The Palm, the site of the Elimination Challenge, opened its second location in 1972 at the urging of then-UN Ambassador George H. W. Bush (the first President Bush). Since then, they’ve been turning out lunch and dinner fare to lobbyists and leaders alike. As you saw on the episode, one of their ‘innovations’ is the preparation of four-pound lobsters for two. Perhaps best known for their decor that features caricatures of regulars and personalities who have dined there over the years, they should be best known for Executive Director and longtime maitre d’ Tommy Jacomo. After a significant renovation in 2007, he Palm is definitely still a see-and-be-seen location, though perhaps not as frequented for deal-making in the current political climate.
Senator Mark Warner (D-VA) joined the judges for lunch at the Palm. Warner is a freshman Senator, elected in 2008, but he previously served as Governor of Virginia from 2002 to 2006. Warner was elected in 2008, succeeding 30-year Senate veteran John Warner (no relation). He had run unsuccessfully against Warner for the same seat twelve years earlier. In the Senate, Warner has been a leading voice on the Budget and Banking Committees, where he has been active on financial services reform.

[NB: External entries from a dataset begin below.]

(** C2.  The context has its viewer (without one, [update] returns at
    once and releases nothing), no custom disposer is installed and the
    deque holds [N] collections ([N] is 8 as constructed).  An object [x] is disposed of
    in cycle [k], and not before.  Then no [update] of a cycle before
    [k + N - 1] releases [x]; the [update] of cycle [k + N - 1] releases
    it when it was disposed of before the [update] of cycle [k], and the
    [update] of cycle [k + N] releases it when it was disposed of after
    that [update]: it is released in cycle [k + N - 1] or [k + N]. *)
Theorem disposed_object_released_after_N_updates s cs N k c x :
  viewer s = true →
  disposer s = None →
  length (_disposal_queue s) = N →
  0 < N →
  x ∉ concat (_disposal_queue s) →
  (∀ i c', i < k → cs !! i = Some c' → ¬ disposed_in c' x) →
  cs !! k = Some c →
  disposed_in c x →
  (∀ d rel, d < k + N - 1 → (run_cycles s cs).2 !! d = Some rel → x ∉ rel) ∧
  (Some x ∈ before_update c → k + N - 1 < length cs →
   ∃ rel, (run_cycles s cs).2 !! (k + N - 1) = Some rel ∧ x ∈ rel) ∧
  (Some x ∈ after_update c → k + N < length cs →
   ∃ rel, (run_cycles s cs).2 !! (k + N) = Some rel ∧ x ∈ rel) ∧
  (k + N < length cs →
   ∃ d rel, k + N - 1 ≤ d ≤ k + N ∧
            (run_cycles s cs).2 !! d = Some rel ∧ x ∈ rel).
Proof.
  intros Hv Hd HN Hpos Hx Hfirst Hc Hin.
  pose proof (take_drop_middle cs k c Hc) as Hcs.
  set (cs1 := take k cs) in *. set (cs2 := drop (S k) cs) in *.
  assert (Hlen1 : length cs1 = k).
  { unfold cs1. rewrite length_take. apply lookup_lt_Some in Hc. lia. }
  assert (Hlencs : length cs = k + S (length cs2)).
  { rewrite <- Hcs, length_app. simpl. lia. }
  set (st := (run_cycles s cs1).1).
  assert (Hlog : (run_cycles s cs).2
                 = (run_cycles s cs1).2 ++ (run_cycles st (c :: cs2)).2).
  { rewrite <- Hcs at 1. by rewrite run_cycles_app. }
  assert (Hloglen : length (run_cycles s cs1).2 = k).
  { by rewrite run_cycles_log_length. }
  destruct (run_cycles_absent s cs1 x) as [Hlog1 Hxt]; [|done|].
  { right. apply Forall_forall. intros c' Hc'.
    apply list_elem_of_lookup in Hc' as [i Hi].
    unfold cs1 in Hi. apply lookup_take_Some in Hi as [Hi Hit].
    by eapply Hfirst. }
  fold st in Hxt.
  assert (Hvt : viewer st = true).
  { unfold st. by rewrite run_cycles_viewer. }
  assert (Hdt : disposer st = None).
  { unfold st. by rewrite run_cycles_disposer. }
  assert (HNt : length (_disposal_queue st) = N).
  { unfold st. by rewrite run_cycles_length. }
  assert (Hqt : _disposal_queue st ≠ []).
  { intros Hnil. rewrite Hnil in HNt. simpl in HNt. lia. }
  assert (Hearly : ∀ d rel, d < k + N - 1 →
            (run_cycles s cs).2 !! d = Some rel → x ∉ rel).
  { intros d rel Hdlt. rewrite Hlog. destruct (decide (d < k)) as [Hlt|Hge].
    - rewrite lookup_app_l by lia. intros Hl.
      apply list_elem_of_lookup_2 in Hl.
      by apply (proj1 (Forall_forall _ _) Hlog1).
    - rewrite lookup_app_r by lia. rewrite Hloglen.
      apply (run_cycles_not_before st (c :: cs2) (N - 1)); [lia| |lia].
      unfold absent_below. intros Hx'. apply Hxt.
      rewrite <- (take_drop (N - 1) (_disposal_queue st)), concat_app.
      apply elem_of_app. by left. }
  assert (Hbefore : Some x ∈ before_update c → k + N - 1 < length cs →
            ∃ rel, (run_cycles s cs).2 !! (k + N - 1) = Some rel ∧ x ∈ rel).
  { intros Hb Hlt. rewrite Hlog, lookup_app_r by lia. rewrite Hloglen.
    replace (k + N - 1 - k) with (N - 1) by lia.
    rewrite run_cycles_before_update.
    apply run_cycles_released; [by rewrite disposes_viewer| |simpl; lia].
    rewrite <- HNt. by apply disposes_puts. }
  assert (Hafter : Some x ∈ after_update c → k + N < length cs →
            ∃ rel, (run_cycles s cs).2 !! (k + N) = Some rel ∧ x ∈ rel).
  { intros Ha Hlt. rewrite Hlog, lookup_app_r by lia. rewrite Hloglen.
    replace (k + N - k) with (S (N - 1)) by lia.
    rewrite run_cycles_cons. simpl.
    apply run_cycles_released; [by rewrite run_cycle_viewer| |lia].
    rewrite <- HNt. by apply run_cycle_puts_after. }
  split_and!; [done..|].
  intros Hlt. destruct Hin as [Hb|Ha].
  - destruct Hbefore as (rel & Hl & Hr); [done|lia|].
    exists (k + N - 1), rel. split_and!; (done || lia).
  - destruct Hafter as (rel & Hl & Hr); [done|lia|].
    exists (k + N), rel. split_and!; (done || lia).
Qed.

(** C9.  With a custom disposer installed, [dispose] of a non-null object
    calls the disposer and leaves [_disposal_queue] as it is, so what the
    updates release is the same as without the call, and an object that
    is not in the deque is never released by an [update]: only the
    disposer holds it.  [dispose] of a null object changes nothing,
    whether a disposer is installed or not. *)
Theorem custom_disposer_bypasses_the_queue s f x :
  disposer s = Some f →
  dispose s (Some x)
    = {| viewer := viewer s;
         disposer := disposer s;
         _disposal_queue := _disposal_queue s;
         user := f x (user s) |} ∧
  (x ∉ concat (_disposal_queue s) →
   ∀ cs, Forall (λ rel, x ∉ rel) (run_cycles (dispose s (Some x)) cs).2) ∧
  (∀ s0 : t Object User, dispose s0 None = s0).
Proof.
  intros Hd. split_and!.
  - unfold dispose. by rewrite Hd.
  - intros Hx cs. apply run_cycles_absent.
    + left. rewrite dispose_disposer, Hd. by eexists.
    + apply dispose_absent; [|done]. left. rewrite Hd. by eexists.
  - done.
Qed.
End context_facts.

Section context_examples.
Import VSGContextImpl Scenario.

(** The deque as constructed has 8 collections: with a viewer, an object
    disposed of in cycle 0, before the [update], is released by the [update] of
    cycle 7. *)
Lemma ctor_releases_in_cycle_7 :
  (run_cycles (ctor true tt)
     (mkCycle [Some "X"] [] :: replicate 8 (mkCycle [] []))).2
  = [[]; []; []; []; []; []; []; ["X"]; []].
Proof. reflexivity. Qed.

(** C2 with [N = 3]: X is disposed of in cycle 0 before the [update]; the
    updates of cycles 0 and 1 release nothing, the update of cycle 2 (the
    third one) releases X. *)
Lemma disposal_with_3_collections_witness :
  (run_cycles ring3 cycles_X).2 = [[]; []; ["X"]; []] ∧
  (∀ d rel, d < 2 → (run_cycles ring3 cycles_X).2 !! d = Some rel →
            "X" ∉ rel) ∧
  (∃ rel, (run_cycles ring3 cycles_X).2 !! 2 = Some rel ∧ "X" ∈ rel).
Proof.
  split; [reflexivity|].
  destruct (disposed_object_released_after_N_updates
              ring3 cycles_X 3 0 (mkCycle [Some "X"] []) "X")
    as (H1 & H2 & _).
  - reflexivity.
  - reflexivity.
  - reflexivity.
  - lia.
  - simpl. apply not_elem_of_nil.
  - intros i c' Hi. lia.
  - reflexivity.
  - left. apply list_elem_of_here.
  - split; [exact H1|]. apply H2; [apply list_elem_of_here|simpl; lia].
Defined.

(** C9 on a context whose disposer records what it is handed: X goes to
    the disposer, the deque stays empty and no update releases X. *)
Lemma custom_disposer_witness :
  dispose with_disposer (Some "X")
    = mk true (disposer with_disposer) (replicate 8 []) ["X"] ∧
  Forall (λ rel, "X" ∉ rel)
    (run_cycles (dispose with_disposer (Some "X"))
       (replicate 9 (mkCycle [] []))).2.
Proof.
  destruct (custom_disposer_bypasses_the_queue
              with_disposer (λ o handed, handed ++ [o]) "X")
    as (H1 & H2 & _).
  - reflexivity.
  - split; [exact H1|]. apply H2. simpl. apply not_elem_of_nil.
Defined.
End context_examples.

(** ** BingImageLayer::createImageImplementation *)

Section bing_facts.
Import BingImageLayer.
Context {TileKey URI Content Image Cache : Type}.
Context (cache_get : Cache → TileKey → option (Result URI)).
Context (cache_put : Cache → TileKey → Result URI → Cache).
Context (metadataURI : TileKey → URI) (imageUrl : Content → option URI).

Local Abbreviation create :=
  (createImageImplementation cache_get cache_put metadataURI imageUrl).
Local Abbreviation lookups' :=
  (lookups cache_get cache_put metadataURI imageUrl).

Implicit Types (cache : Cache) (key : TileKey) (st : Status).
Implicit Types (io : IOOptions URI Content Image).
Implicit Types (ios : list (IOOptions URI Content Image)).

(** A cached failure is returned as it is: nothing is read, the cache is
    left alone. *)
Lemma create_cached_failure cache key st io :
  cache_get cache key = Some (Failed st) →
  create cache key io = mkCreated cache [] (Failed st).
Proof. intros Hhit. unfold createImageImplementation. by rewrite Hhit. Qed.

Lemma lookups_cached_failure cache key st ios :
  cache_get cache key = Some (Failed st) →
  lookups' cache key ios = (cache, [], replicate (length ios) (Failed st)).
Proof.
  intros Hhit. induction ios as [|io ios IH]; [done|].
  simpl. rewrite (create_cached_failure _ _ st) by done. simpl.
  by rewrite IH.
Qed.

(** A metadata read that fails, or that has no image URL to give, puts
    the failure in the cache. *)
Lemma create_failing_metadata cache key io r :
  cache_get cache key = None →
  match read io (metadataURI key) with
  | Ok data =>
      match imageUrl data with
      | Some _ => False
      | None => r = mkStatus ResourceUnavailable "No data at this level"
      end
  | Failed st => r = st
  end →
  create cache key io
  = mkCreated (cache_put cache key (Failed r)) [metadataURI key] (Failed r).
Proof.
  intros Hmiss Hfail. unfold createImageImplementation. rewrite Hmiss.
  destruct (read io (metadataURI key)) as [data|st].
  - destruct (imageUrl data); [done|]. by subst r.
  - by subst r.
Qed.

John Podesta currently serves as the President and CEO of the Center for American Progress, a progressive/liberal think tank and advocacy group. You may remember their name from our recap of the third episode (the intern cookout at Mount Vernon). Podesta served as President Bill Clinton’s White House Chief of Staff and as co-chair of President Obama’s transition team. Between his own accomplishments and his brother Tony’s role as the head of a major lobbying firm, John Podesta is pretty much a one-man power lunch.
Chef Art Smith is no stranger to the world of Top Chef, serving as a guest judge during Season Four in Chicago and competing in Top Chef Masters. Though he still lives in Chicago, his influence is all over the menu at Art and Soul restaurant here in Washington. Located in the Hotel Liaison on Capitol Hill, Art and Soul has quickly become known as a destination for politicians and foodies alike. Their Southern-influenced cuisine and cocktails include plenty of traditional flourishes (their pickled “put-ups” are worth a trip all by themselves). Through June and July, Art and Soul features “Crab and Beer Wednesdays” on their outdoor patio, and they’ll certainly make use of their large outdoor firepit as the weather starts to cool down.
If there were ever an argument to be made that the producers of Top Chef paid close attention to our contest at the end of last season, it’s this week’s Quickfire challenge:
Congratulations to FrenchTwistDC for such a spot-on suggestion! And further congrats to Sarah for suggesting Chef Art Smith as a guest judge.